Helsinki: Finland may have entered a recession, the Finance Ministry said, cutting its forecast for growth in the northernmost euro member's economy.

Gross domestic product (GDP) will expand 0.4 per cent next year, compared with growth of 1.8 per cent forecast in October, the Helsinki-based ministry said in an e-mailed statement yesterday.

"The forecast contains the possibility of the economy experiencing a recession in late 2011 and early 2012," the ministry said.

Growing deficits

AAA-rated Finland, which sells 40 per cent of its output abroad and a third of that in the euro area, is vulnerable to the sovereign debt crisis that damps growth in the region. The Nordic country's budget deficit will widen to 1.4 per cent next year and 1.5 per cent in 2013 from 1.2 per cent in 2011, and debt as a share of GDP will rise to 54 per cent by 2013 from an estimated 49.4 per cent this year, the ministry said.

"The slowdown of growth will add to imbalances in the Finnish economy," the ministry said. "In this situation, it's essential that measures are put in place to foster market-driven growth."

Domestic demand

The recovery of growth to 1.7 per cent in 2013 "depends largely on domestic demand," the ministry said. The ministry's 2012 GDP growth estimate matches last week's forecast by the Bank of Finland.

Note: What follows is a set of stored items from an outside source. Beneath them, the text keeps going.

(** X14: The listing and the handler disagree on names that only contain an
    ignored name: such an entry has its row in the listing, while every
    event of a file of that name, in whatever folder, is dropped by the
    handler of file_viewer.py. *)
Theorem listing_shows_what_handler_drops (entries : list DirEntry) (e : DirEntry)
    (event : FileSystemEvent) (ignored dir : string) :
  In e entries ->
  name_listed e = true ->
  In ignored ignore_list ->
  Str.contains ignored (f_name e) = true ->
  src_path event = dir +:+ "/" +:+ f_name e ->
  In (file_row e) (files_data entries) /\
  accepts event = false /\
  (forall t q, on_any_event event t q = q).
Proof.
  intros Hin Hl Hign Hc Hp.
  assert (accepts event = false) as Ha.
  { unfold accepts. rewrite Hp.
    assert (any_ignored (dir +:+ "/" +:+ f_name e) = true) as ->.
    { unfold any_ignored. apply existsb_exists. exists ignored.
      split; [exact Hign | now apply contains_in_path]. }
    apply andb_false_r. }
  split.
  - unfold files_data. apply in_map. apply List.filter_In. now split.
  - split; [exact Ha|]. intros t q. now apply on_any_event_suppressed.
Qed.

(** The file notes.localized.txt of /tmp/watch is listed. *)
Lemma listing_shows_what_handler_drops_witness :
  In (file_row (entry "notes.localized.txt" ".txt" RegularFile 5))
     (files_data [entry "notes.localized.txt" ".txt" RegularFile 5]) /\
  accepts localized_notes = false.
Proof.
  destruct (listing_shows_what_handler_drops
              [entry "notes.localized.txt" ".txt" RegularFile 5]
              (entry "notes.localized.txt" ".txt" RegularFile 5)
              localized_notes ".localized" "/tmp/watch") as [H1 [H2 _]].
  - left. reflexivity.
  - reflexivity.
  - right. left. reflexivity.
  - reflexivity.
  - reflexivity.
  - split; [exact H1 | exact H2].
Defined.

Lemma max_mtime_from_spec (l : list DirEntry) (best : DirEntry) :
  (forall x, In x (best :: l) -> f_mtime x <= f_mtime (max_mtime_from best l)) /\
  exists pre post,
    best :: l = pre ++ max_mtime_from best l :: post /\
    forall x, In x pre -> f_mtime x < f_mtime (max_mtime_from best l).
Proof.
  revert best. induction l as [|y l IH]; intros best.
  - cbn. split.
    + intros x [<- | []]. lia.
    + exists [], []. split; [reflexivity | intros x []].
  - cbn [max_mtime_from]. destruct (Z.ltb_spec (f_mtime best) (f_mtime y)) as [Hlt | Hge].
    + destruct (IH y) as [Hmax [pre [post [Hsplit Hpre]]]]. split.
      * intros x [<- | Hx]; [|now apply Hmax].
        specialize (Hmax y (or_introl eq_refl)). lia.
      * exists (best :: pre), post. split; [cbn; now rewrite Hsplit|].
        intros x [<- | Hx]; [|now apply Hpre].
        specialize (Hmax y (or_introl eq_refl)). lia.
    + destruct (IH best) as [Hmax [pre [post [Hsplit Hpre]]]]. split.
      * intros x [<- | [<- | Hx]].
        -- apply Hmax. now left.
        -- specialize (Hmax best (or_introl eq_refl)). lia.
        -- apply Hmax. now right.
      * destruct pre as [|b pre].
        -- cbn in Hsplit. injection Hsplit as Hb Hl.
           exists [], (y :: l). rewrite <- Hb. split; [reflexivity | intros x []].
        -- cbn in Hsplit. injection Hsplit as Hb Hl. subst b.
           exists (best :: y :: pre), post.
           split; [cbn [app]; do 2 f_equal; exact Hl|].
           intros x [<- | [<- | Hx]].
           ++ apply Hpre. now left.
           ++ specialize (Hpre best (or_introl eq_refl)). lia.
           ++ apply Hpre. now right.
Qed.

(** X15: The file that [display_latest_file] previews is an entry with a listed
    name that is at least as new as every other such entry, and among the
    entries of that same time it is the first that the folder yields. When
    no entry has a listed name, and only then, there is none, and the view
    shows the warning "No valid files found in the directory.". *)
Theorem latest_file_is_first_newest (entries : list DirEntry) :
  match latest_file entries with
  | Some latest =>
      In latest entries /\ name_listed latest = true /\
      (forall x, In x entries -> name_listed x = true ->
                 f_mtime x <= f_mtime latest) /\
      (exists pre post, valid_files entries = pre ++ latest :: post /\
                        forall x, In x pre -> f_mtime x < f_mtime latest)
  | None =>
      (forall x, In x entries -> name_listed x = false) /\
      display_latest_file (Folder entries) =
        Ok [VSubheader "Latest File";
            VWarning "No valid files found in the directory."]
  end.
Proof.
  unfold display_latest_file, latest_file.
  destruct (valid_files entries) as [|best l] eqn:E.
  - split; [|reflexivity]. intros x Hx.
    destruct (name_listed x) eqn:Hn; [|reflexivity].
    assert (In x (valid_files entries)) as Habs
      by (unfold valid_files; apply List.filter_In; now split).
    rewrite E in Habs. destruct Habs.
  - destruct (max_mtime_from_spec l best) as [Hmax [pre [post [Hsplit Hpre]]]].
    assert (In (max_mtime_from best l) (valid_files entries)) as Hin.
    { rewrite E, Hsplit. apply in_or_app. right. now left. }
    unfold valid_files in Hin. apply List.filter_In in Hin as [Hin Hn].
    split; [exact Hin|]. split; [exact Hn|]. split.
    + intros x Hx Hnx. apply Hmax. rewrite <- E. unfold valid_files.
      apply List.filter_In. now split.
    + exists pre, post. now split.
Qed.





(** ** file_viewer_0.py *)

Lemma insert_newest_first_Permutation (x : DirEntry) (l : list DirEntry) :
  Permutation (Viewer0.insert_newest_first x l) (x :: l).
Proof.
  induction l as [|y l IH]; cbn; [reflexivity|].
  destruct (f_mtime x <? f_mtime y); [|reflexivity].
  rewrite IH. apply perm_swap.
Qed.

Lemma insert_newest_first_In (x y : DirEntry) (l : list DirEntry) :
  In y (Viewer0.insert_newest_first x l) <-> y = x \/ In y l.
Proof.
  split; intros H.
  - apply (Permutation_in _ (insert_newest_first_Permutation x l)) in H.
    destruct H as [<- | H]; [now left | now right].
  - apply (Permutation_in _ (Permutation_sym (insert_newest_first_Permutation x l))).
    destruct H as [-> | H]; [now left | now right].
Qed.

Weakening growth means Finland's government must make "substantial" spending cuts and increase taxes to bring finances onto a sustainable footing, the Central Bank said on Dec-ember 15.

"If these steps are not taken in time, we could end up in a situation where we are forced to rapidly reduce the general government deficit at a time when economic growth is weakening," Governor Erkki Liikanen said.

"The deteriorating econ-omic outlook puts Finland's public finances in a different light."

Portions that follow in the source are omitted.